Lemma renamed_stage id : id ∈ l -> stages' !! f id = stages !! id.
Proof.
  pose proof Hrun as [Hl Hr Hok _]. pose proof Hrun' as [_ _ Hok' _].
  assert (forall l1 l2, l = l1 ++ l2 -> forall id, id ∈ l1 -> stages' !! f id = stages !! id) as Hpre;
    [|by intros Hid; apply (Hpre l []); rewrite ?app_nil_r].
  intros l1. induction l1 as [|x l1 IH] using rev_ind; intros l2 E y Hy; [by apply elem_of_nil in Hy|].
  rewrite <-app_assoc in E. specialize (IH _ E).
  apply elem_of_app in Hy as [Hy|Hy%list_elem_of_singleton]; [by apply IH|]. subst y.
  assert (x ∈ l) as Hx by (rewrite E; set_solver). pose proof Hx as Hx'. rewrite Hl in Hx'.
  apply list_elem_of_fmap in Hx' as (t & -> & Ht). destruct (renamed_elem t Ht) as (t' & Ht' & Hs).
  rewrite (so_stage _ _ _ Hok t Ht Hx). rewrite <-(st_id _ _ _ Hs).
  rewrite (so_stage _ _ _ Hok' t' Ht'); [f_equal|rewrite (st_id _ _ _ Hs); by apply list_elem_of_fmap_2].
  assert (forall dep, dep ∈ sp_upstream_task_ids t -> stages' !! f dep = stages !! dep) as Hdeps
    by (intros dep Hdep; apply IH; by eapply Hr).
  assert (omap (fun dep => stages' !! dep) (f <$> sp_upstream_task_ids t) =
    omap (fun dep => stages !! dep) (sp_upstream_task_ids t)) as Homap.
  { induction (sp_upstream_task_ids t) as [|z zs IHz]; [done|]. cbn. rewrite Hdeps by set_solver.
    destruct (stages !! z); [f_equal|]; apply IHz; set_solver. }
  unfold stage_of. rewrite (st_upstream _ _ _ Hs).
  destruct (sp_upstream_task_ids t) as [|d deps]; [done|]. cbn in Homap |- *. by rewrite Homap.
Qed.

Lemma renamed_in_order :
  Forall2 (fun t t' => same_task f t t' /\ sp_stage t' = sp_stage t) ts ts'.
Proof.
  pose proof Hrun as [Hl _ _ Hts]. pose proof Hrun' as [_ _ _ Hts'].
  assert (forall k, (forall id, id ∈ k -> id ∈ l) -> forall us us',
    Forall2 (fun id t' => exists t, t ∈ tasks /\ sp_task_id t = id /\ t' = set_stage stages t) k us ->
    Forall2 (fun id t' => exists t, t ∈ tasks' /\ sp_task_id t = id /\ t' = set_stage stages' t) (f <$> k) us' ->
    Forall2 (fun t t' => same_task f t t' /\ sp_stage t' = sp_stage t) us us') as H;
    [|by apply (H l)].
  induction k as [|id k IH]; intros Hk us us' H1 H2.
  { inversion H1; inversion H2; subst. constructor. }
  apply Forall2_cons_inv_l in H1 as (u & us1 & (t & Ht & Hid & ->) & H1 & ->).
  apply Forall2_cons_inv_l in H2 as (u' & us2 & (t' & Ht' & Hid' & ->) & H2 & ->).
  constructor; [|apply IH; [set_solver|done..]].
  destruct (renamed_elem_inv t' Ht') as (t0 & Ht0 & Hs).
  assert (t0 = t) as ->.
  { eapply (task_id_inj tasks); [apply Hac|done|done|]. rewrite Hid. apply Hinj.
    by rewrite <-(st_id _ _ _ Hs). }
  destruct Hs. split; [by split|]. unfold set_stage. cbn. rewrite Hid', Hid.
  by rewrite renamed_stage by set_solver.
Qed.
---*---
Task brief
Write out the entire listing above once more. Keep it exact.

Response box
Lemma renamed_stage id : id ∈ l -> stages' !! f id = stages !! id.
Proof.
  pose proof Hrun as [Hl Hr Hok _]. pose proof Hrun' as [_ _ Hok' _].
  assert (forall l1 l2, l = l1 ++ l2 -> forall id, id ∈ l1 -> stages' !! f id = stages !! id) as Hpre;
    [|by intros Hid; apply (Hpre l []); rewrite ?app_nil_r].
  intros l1. induction l1 as [|x l1 IH] using rev_ind; intros l2 E y Hy; [by apply elem_of_nil in Hy|].
  rewrite <-app_assoc in E. specialize (IH _ E).
  apply elem_of_app in Hy as [Hy|Hy%list_elem_of_singleton]; [by apply IH|]. subst y.
  assert (x ∈ l) as Hx by (rewrite E; set_solver). pose proof Hx as Hx'. rewrite Hl in Hx'.
  apply list_elem_of_fmap in Hx' as (t & -> & Ht). destruct (renamed_elem t Ht) as (t' & Ht' & Hs).
  rewrite (so_stage _ _ _ Hok t Ht Hx). rewrite <-(st_id _ _ _ Hs).
  rewrite (so_stage _ _ _ Hok' t' Ht'); [f_equal|rewrite (st_id _ _ _ Hs); by apply list_elem_of_fmap_2].
  assert (forall dep, dep ∈ sp_upstream_task_ids t -> stages' !! f dep = stages !! dep) as Hdeps
    by (intros dep Hdep; apply IH; by eapply Hr).
  assert (omap (fun dep => stages' !! dep) (f <$> sp_upstream_task_ids t) =
    omap (fun dep => stages !! dep) (sp_upstream_task_ids t)) as Homap.
  { induction (sp_upstream_task_ids t) as [|z zs IHz]; [done|]. cbn. rewrite Hdeps by set_solver.
    destruct (stages !! z); [f_equal|]; apply IHz; set_solver. }
  unfold stage_of. rewrite (st_upstream _ _ _ Hs).
  destruct (sp_upstream_task_ids t) as [|d deps]; [done|]. cbn in Homap |- *. by rewrite Homap.
Qed.

Lemma renamed_in_order :
  Forall2 (fun t t' => same_task f t t' /\ sp_stage t' = sp_stage t) ts ts'.
Proof.
  pose proof Hrun as [Hl _ _ Hts]. pose proof Hrun' as [_ _ _ Hts'].
  assert (forall k, (forall id, id ∈ k -> id ∈ l) -> forall us us',
    Forall2 (fun id t' => exists t, t ∈ tasks /\ sp_task_id t = id /\ t' = set_stage stages t) k us ->
    Forall2 (fun id t' => exists t, t ∈ tasks' /\ sp_task_id t = id /\ t' = set_stage stages' t) (f <$> k) us' ->
    Forall2 (fun t t' => same_task f t t' /\ sp_stage t' = sp_stage t) us us') as H;
    [|by apply (H l)].
  induction k as [|id k IH]; intros Hk us us' H1 H2.
  { inversion H1; inversion H2; subst. constructor. }
  apply Forall2_cons_inv_l in H1 as (u & us1 & (t & Ht & Hid & ->) & H1 & ->).
  apply Forall2_cons_inv_l in H2 as (u' & us2 & (t' & Ht' & Hid' & ->) & H2 & ->).
  constructor; [|apply IH; [set_solver|done..]].
  destruct (renamed_elem_inv t' Ht') as (t0 & Ht0 & Hs).
  assert (t0 = t) as ->.
  { eapply (task_id_inj tasks); [apply Hac|done|done|]. rewrite Hid. apply Hinj.
    by rewrite <-(st_id _ _ _ Hs). }
  destruct Hs. split; [by split|]. unfold set_stage. cbn. rewrite Hid', Hid.
  by rewrite renamed_stage by set_solver.
Qed.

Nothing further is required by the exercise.